The important classes are MicroTankCanvas, which contains most of the code, and MicroTankSprite, which encapsulates the behavior of the tank.

MicroTankSprite makes extensive use of transformations. Using a source image with only three frames, MicroTankSprite can show the tank pointing in any of 16 different directions. Two exposed public methods, turn () and forward (), make the tank easy to control.

MicroTankCanvas is a GameCanvas subclass and contains an animation loop in run () that should look familiar to you. The tick () method checks to see if the tank has collided with the board. If so, its last movement is reversed using MicroTankSprite's undo ( ) method. The input () method simply checks for key presses and adjusts the direction or position of the tank accordingly. The render () method uses a LayerManager to handle painting. The LayerManager contains two layers, one for the tank, one for the board.

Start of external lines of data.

(* ===== verification/FieldAccounting.v ===== *)
(** * FieldAccounting: the bytes a field index charges for its overlay

    [overlay_bytes] and the per-slot [bytes] of
    [src/minnal_db/src/index/field/field_index.rs]: counters the writes, the commits
    and the drops adjust by differences.  [accounted] says they are what a recount of
    the overlay gives, which is what makes a release on commit or drop the exact
    opposite of the charges before it. *)
From S2P Require Import Prelude Slices Words Bytes OrdMap HashTable ArrayMerge ArrayContainer Container ContainerStore Bitmap BitmapReads.
From S2P Require Import DirStorage BlobStore BlobStoreSpec OverlayBudget FieldIndex FieldChange FieldUpdates FieldSpill FieldCommit.
From S2P Require Import FieldReads FieldIndexSpec.

(** ** Sums over a map *)

Definition map_sum {A} (g : A → Z) (m : gmap Z A) : Z := map_fold (λ _ a acc, g a + acc) 0 m.

Lemma map_sum_empty {A} (g : A → Z) : map_sum g ∅ = 0.
Proof. apply map_fold_empty. Qed.
Lemma map_sum_new {A} (g : A → Z) m k a : m !! k = None → map_sum g (<[k := a]> m) = g a + map_sum g m.
Proof. intros Hk. unfold map_sum. rewrite map_fold_insert_L; [done| |done]. intros. lia. Qed.
Lemma map_sum_delete {A} (g : A → Z) m k : map_sum g (delete k m) = map_sum g m - from_option g 0 (m !! k).
Proof.
  destruct (m !! k) as [a|] eqn:E; cbn; [|rewrite delete_id by done; lia].
  rewrite <-(insert_delete_id m k a) at 2 by done. rewrite map_sum_new by apply lookup_delete_eq. lia.
Qed.
Lemma map_sum_insert {A} (g : A → Z) m k a : map_sum g (<[k := a]> m) = map_sum g m + g a - from_option g 0 (m !! k).
Proof. rewrite <-insert_delete_eq, map_sum_new by apply lookup_delete_eq. rewrite map_sum_delete. lia. Qed.
Lemma map_sum_nonneg {A} (g : A → Z) m : (∀ k a, m !! k = Some a → 0 ≤ g a) → 0 ≤ map_sum g m.
Proof.
  induction m as [|k a m Hk IH] using map_ind; intros Hg; [by rewrite map_sum_empty|]. rewrite map_sum_new by done.
  specialize (Hg k a (lookup_insert_eq _ _ _)) as Ha. assert (0 ≤ map_sum g m); [|lia]. apply IH. intros k' a' Hk'.
  apply (Hg k'). rewrite lookup_insert_ne; [done|congruence].
Qed.

Lemma map_sum_ext {A} (g h : A → Z) m : (∀ k a, m !! k = Some a → g a = h a) → map_sum g m = map_sum h m.
Proof.
  induction m as [|k a m Hk IH] using map_ind; intros Hg; [by rewrite !map_sum_empty|]. rewrite !map_sum_new by done.
  rewrite (Hg k a (lookup_insert_eq _ _ _)), IH; [done|]. intros k' a' Hk'. apply (Hg k'). rewrite lookup_insert_ne; [done|congruence].
Qed.

Section accounting.
Context {V : Type} `{OrderedLaws V} `{!EqDecision V} `{Cpu} `{HeapCost} `{CrcLaws} `{RkyvLaws} `{HeapBytesLaws}.
Implicit Type f : FieldIndex V.

Definition container_cost (c : option Container) : Z := OVERLAY_CONTAINER_OVERHEAD + from_option heap_bytes 0 c.
Definition changes_cost (ch : SlotChanges) : Z := OVERLAY_SLOT_OVERHEAD + om_sum container_cost (sc_containers ch).

Lemma container_cost_nonneg c : 0 ≤ container_cost c.
Proof using All.
  unfold container_cost, OVERLAY_CONTAINER_OVERHEAD. pose proof overlay_entry_nonneg.
  destruct c as [c|]; cbn; [pose proof (heap_bytes_nonneg c)|]; lia.
Qed.
Lemma changes_cost_nonneg ch : 0 ≤ changes_cost ch.
Proof using All. unfold changes_cost, OVERLAY_SLOT_OVERHEAD. pose proof (om_sum_nonneg container_cost (sc_containers ch) container_cost_nonneg). lia. Qed.

(** A slot's counter is short of the recount by [d]. *)
Definition short (d : Z) (ch : SlotChanges) : Prop := om_wf (sc_containers ch) ∧ sc_bytes ch + d = changes_cost ch.

Record accounted f : Prop := {
  ac_slots s ch : overlay f !! s = Some ch → short 0 ch;
  ac_total : overlay_bytes f = map_sum sc_bytes (overlay f);
}.
(** The same, one slot being short by [d]. *)
Record short_at f (slot d : Z) : Prop := {
  sa_others s ch : s ≠ slot → overlay f !! s = Some ch → short 0 ch;
  sa_slot : ∃ ch, overlay f !! slot = Some ch ∧ short d ch;
  sa_total : overlay_bytes f = map_sum sc_bytes (overlay f);
}.

Lemma short_nonneg ch : short 0 ch → 0 ≤ sc_bytes ch.
Proof using All. intros [_ Hs]. pose proof (changes_cost_nonneg ch). lia. Qed.

Lemma accounted_total f : accounted f → 0 ≤ overlay_bytes f.
Proof using All. intros [Hs ->]. apply map_sum_nonneg. intros k ch Hk. by apply short_nonneg, (Hs k). Qed.

Lemma accounted_short f slot : accounted f → is_Some (overlay f !! slot) → short_at f slot 0.
Proof using. intros [Hs Ht] [ch Hch]. split; [by intros s ch' _; apply Hs| |done]. exists ch. split; [done|]. by apply (Hs slot). Qed.
Lemma short_accounted f slot : short_at f slot 0 → accounted f.
Proof using.
  intros [Ho (ch & Hch & Hs) Ht]. split; [|done]. intros s ch'. destruct (decide (s = slot)) as [->|Hne]; [congruence|by apply Ho].
Qed.

Lemma short_alter f slot d d' g :
  (∀ ch, overlay f !! slot = Some ch → short d ch → short d' (g ch) ∧ sc_bytes (g ch) = sc_bytes ch) →
  short_at f slot d → short_at (alter_changes slot g f) slot d'.
Proof using.
  intros Hg [Ho (ch & Hch & Hs) Ht]. destruct (Hg ch Hch Hs) as [Hs' Hb]. unfold alter_changes.
  assert (alter g slot (overlay f) = <[slot := g ch]> (overlay f)) as E by (by apply alter_lookup_Some).
  split; cbn [overlay set_overlay overlay_bytes]; rewrite E.
  - intros s ch' Hne Hs2. rewrite lookup_insert_ne in Hs2 by done. by apply (Ho s).
  - exists (g ch). by rewrite lookup_insert_eq.
  - rewrite map_sum_insert, Hch, Ht, Hb. cbn. lia.
Qed.

Lemma short_same f f' slot d : overlay f' = overlay f → overlay_bytes f' = overlay_bytes f → short_at f slot d → short_at f' slot d.
Proof using. intros E1 E2 []. split; rewrite ?E1, ?E2; done. Qed.
Lemma accounted_same f f' : overlay f' = overlay f → overlay_bytes f' = overlay_bytes f → accounted f → accounted f'.
Proof using. intros E1 E2 []. split; rewrite ?E1, ?E2; done. Qed.

(** Charging what a slot is short of. *)
Lemma charge_short f slot d : short_at f slot d → short_at (charge_slot slot d f) slot 0.
Proof using All.
  intros [Ho (ch & Hch & [Hw Hs]) Ht]. unfold charge_slot, alter_changes.
  assert (alter (add_bytes d) slot (overlay f) = <[slot := add_bytes d ch]> (overlay f)) as E by (by apply alter_lookup_Some).
  pose proof (changes_cost_nonneg ch) as Hn.
  assert (sc_bytes (add_bytes d ch) = sc_bytes ch + d) as Hb by (cbn; lia).
  assert (map_sum sc_bytes (<[slot := add_bytes d ch]> (overlay f)) = map_sum sc_bytes (overlay f) + d) as Hsum
    by (rewrite map_sum_insert, Hch, Hb; cbn; lia).
  split; cbn [overlay charge_bytes set_overlay overlay_bytes]; rewrite E.
  - intros s ch' Hne Hs2. rewrite lookup_insert_ne in Hs2 by done. by apply (Ho s).
  - exists (add_bytes d ch). rewrite lookup_insert_eq. split; [done|]. split; [done|]. rewrite Hb.
    change (changes_cost (add_bytes d ch)) with (changes_cost ch). lia.
  - rewrite Hsum, Ht. apply Z.max_r. rewrite <-Hsum. apply map_sum_nonneg. intros k ch' Hk. apply lookup_insert_Some in Hk as [[_ <-]|[Hne Hk]].
    + rewrite Hb. lia.
    + apply short_nonneg. by apply (Ho k).
Qed.

Lemma overlay_at_alter f slot ch g key :
  overlay f !! slot = Some ch → overlay_at (alter_changes slot g f) slot key = om_get key (sc_containers (g ch)).
Proof using. intros Hch. unfold overlay_at, alter_changes. cbn [overlay set_overlay]. by rewrite (alter_lookup_Some _ _ _ ch), lookup_insert_eq. Qed.
Lemma overlay_at_charge f slot d key : overlay_at (charge_slot slot d f) slot key = overlay_at f slot key.
Proof using.
  unfold overlay_at, charge_slot, alter_changes. cbn [overlay charge_bytes set_overlay]. rewrite lookup_alter_eq.
  by destruct (overlay f !! slot).
Qed.

(** ** Writing *)

Lemma touch_accounted slot f : accounted f → accounted (touch slot f) ∧ is_Some (overlay (touch slot f) !! slot).
Proof using All.
  intros Hf. unfold touch. destruct (overlay f !! slot) as [ch|] eqn:E.
  { split; [by apply (accounted_same f)|]. cbn. by rewrite E. }
  set (f1 := set_overlay (<[slot := no_changes]> (overlay f)) f).
  assert (short_at f1 slot OVERLAY_SLOT_OVERHEAD) as Hs.
  { destruct Hf as [Hs Ht]. split; cbn [f1 overlay set_overlay overlay_bytes].
    - intros s ch' Hne Hs2. rewrite lookup_insert_ne in Hs2 by done. by apply (Hs s).
    - exists no_changes. rewrite lookup_insert_eq. split; [done|]. split; [constructor|]. done.
    - rewrite map_sum_insert, E, Ht. cbn. lia. }
  apply charge_short in Hs. split; [|destruct Hs as [_ (ch & Hch & _) _]; cbn in *; by rewrite Hch].
  apply (accounted_same (charge_slot slot OVERLAY_SLOT_OVERHEAD f1)); [done|done|]. by apply (short_accounted _ slot).
Qed.

(** Replacing the container under a key. *)
Lemma put_container_short f slot key c d :
  short_at f slot d →
  short_at (alter_changes slot (put_container key c) f) slot (d + container_cost c - from_option container_cost 0 (overlay_at f slot key)).
Proof using All.
  intros Hs. eapply short_alter; [|exact Hs]. intros ch Hch [Hw Hb]. split; [|done]. split; [by apply om_insert_wf|].
  unfold changes_cost in *. cbn [put_container sc_containers sc_bytes]. rewrite om_sum_insert by done. unfold overlay_at. rewrite Hch.
  cbn [mbind option_bind]. lia.
Qed.

Lemma load_overlay_accounted slot key f :
  accounted f → is_Some (overlay f !! slot) →
  accounted (load_overlay slot key f) ∧ is_Some (overlay_at (load_overlay slot key f) slot key).
Proof using All.
  intros Hf Hs. unfold load_overlay. destruct (overlay_at f slot key) as [c|] eqn:E; [by rewrite E|].
  destruct (load_stored (bitmaps f) slot key) as [c r].
  pose proof (put_container_short (raise r f) slot key c 0 (short_same f (raise r f) slot 0 eq_refl eq_refl (accounted_short f slot Hf Hs))) as Hp.
  change (overlay_at (raise r f) slot key) with (overlay_at f slot key) in Hp. rewrite E in Hp. cbn [from_option] in Hp.
  replace (0 + container_cost c - 0) with (OVERLAY_CONTAINER_OVERHEAD + from_option heap_bytes 0 c) in Hp by (unfold container_cost; lia).
  split; [by eapply short_accounted, charge_short|]. destruct Hs as [ch Hch].
  rewrite overlay_at_charge, (overlay_at_alter _ _ ch) by done. cbn [put_container sc_containers].
  rewrite om_get_insert, decide_True by done. by eexists.
Qed.

Lemma recompute_short f slot d : short_at f slot d → short_at (recompute_empty slot f) slot d.
Proof using All.
  intros Hs. unfold recompute_empty. destruct (overlay f !! slot); [|done]. destruct (existsb _ _).
  - by eapply short_alter; [|exact Hs].
  - destruct (count_stored _ _ _) as [n r]. eapply short_alter; [|by apply (short_same f)]. done.
Qed.

Lemma modify_accounted slot key create fn f : accounted f → accounted (modify_container slot key create fn f).1.
Proof using All.
  intros Hf. unfold modify_container. destruct (if create then (true, false) else slot_has_container f slot key) as [[|] r]; cbn [negb];
    [|by apply (accounted_same f)].
  destruct (touch_accounted slot (raise r f)) as [Hf1 Hs1]; [by apply (accounted_same f)|].
  set (f1 := touch slot (raise r f)) in *. clearbody f1.
  set (f2 := alter_changes slot (put_version key (default 0 (overlay_ver f1 !! slot))) f1).
  assert (short_at f2 slot 0) as Hf2.
  { unfold f2. eapply short_alter; [|by apply accounted_short]. intros ch _ [Hw Hb]. done. }
  destruct (load_overlay_accounted slot key f2) as [Hf3 Hc3]; [by apply (short_accounted _ slot)| |].
  { destruct Hf2 as [_ (ch & Hch & _) _]. by eexists. }
  set (f3 := load_overlay slot key f2) in *. clearbody f3. clear Hf2 f2 Hf1 Hs1 f1.
  assert (is_Some (overlay f3 !! slot)) as Hs3.
  { destruct Hc3 as [c Hc]. unfold overlay_at in Hc. apply bind_Some in Hc as (ch & Hch & _). by eexists. }
  destruct Hc3 as [o Ho]. rewrite Ho. cbn [default from_option]. pose proof (accounted_short f3 slot Hf3 Hs3) as Hsh.
  assert (∀ c changed, accounted (charge_slot slot ((if container_is_empty c then 0 else heap_bytes c) - heap_bytes (default new_array o))
    (if container_is_empty c then recompute_empty slot (alter_changes slot (put_container key (if container_is_empty c then None else Some c)) f3)
     else alter_changes slot (put_empty false) (alter_changes slot (put_container key (if container_is_empty c then None else Some c)) f3)),
    changed : bool).1) as Hput.
  { intros c changed. cbn [fst]. apply (short_accounted _ slot), charge_short.
    pose proof (put_container_short f3 slot key (if container_is_empty c then None else Some c) 0 Hsh) as Hp.
    rewrite Ho in Hp. cbn [from_option] in Hp.
    match type of Hp with short_at _ _ ?d => replace d with ((if container_is_empty c then 0 else heap_bytes c) - heap_bytes (default new_array o)) in Hp end.
    2:{ unfold container_cost. pose proof heap_bytes_new. destruct (container_is_empty c), o; cbn; lia. }
    destruct (container_is_empty c); [by apply recompute_short|]. by eapply short_alter; [|exact Hp]. }
  destruct o as [c|], create; try exact Hf3; cbn [default from_option id] in *; destruct (fn _) as [c' ch]; apply Hput.
Qed.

The debug () method, called from the game loop, compares the elapsed time through the game loop with the desired loop time (80 milliseconds) and displays the percentage of time used on the screen. It is for diagnostic purposes only, and would be removed before the game was shipped to customers.

The timing of the game loop is more sophisticated than in the previous SimpleGameCanvas. To try to perform one iteration of the game loop every 80 milliseconds accurately, MicroTankCanvas measures the time it takes to perform tick (), input (), and render () . It then sleeps for the remainder of the 80-millisecond cycle, keeping the total time through each loop as close as possible to 80 milliseconds.

Summary

MIDP 2.0 's Game API provides a framework that simplifies developing 2D action games. First, the GameCanvas class provides painting and input methods that make a tight game loop possible. Next, a framework of layers makes it possible to create complex scenes. TiledLayer assembles a large background or scene from a palette of source image tiles. Sprite is appropriate for animated characters and can detect collisions with other objects in the game. LayerManager is the glue that holds layers together. The muTank example provides a foundation of working code to demonstrate the Game API.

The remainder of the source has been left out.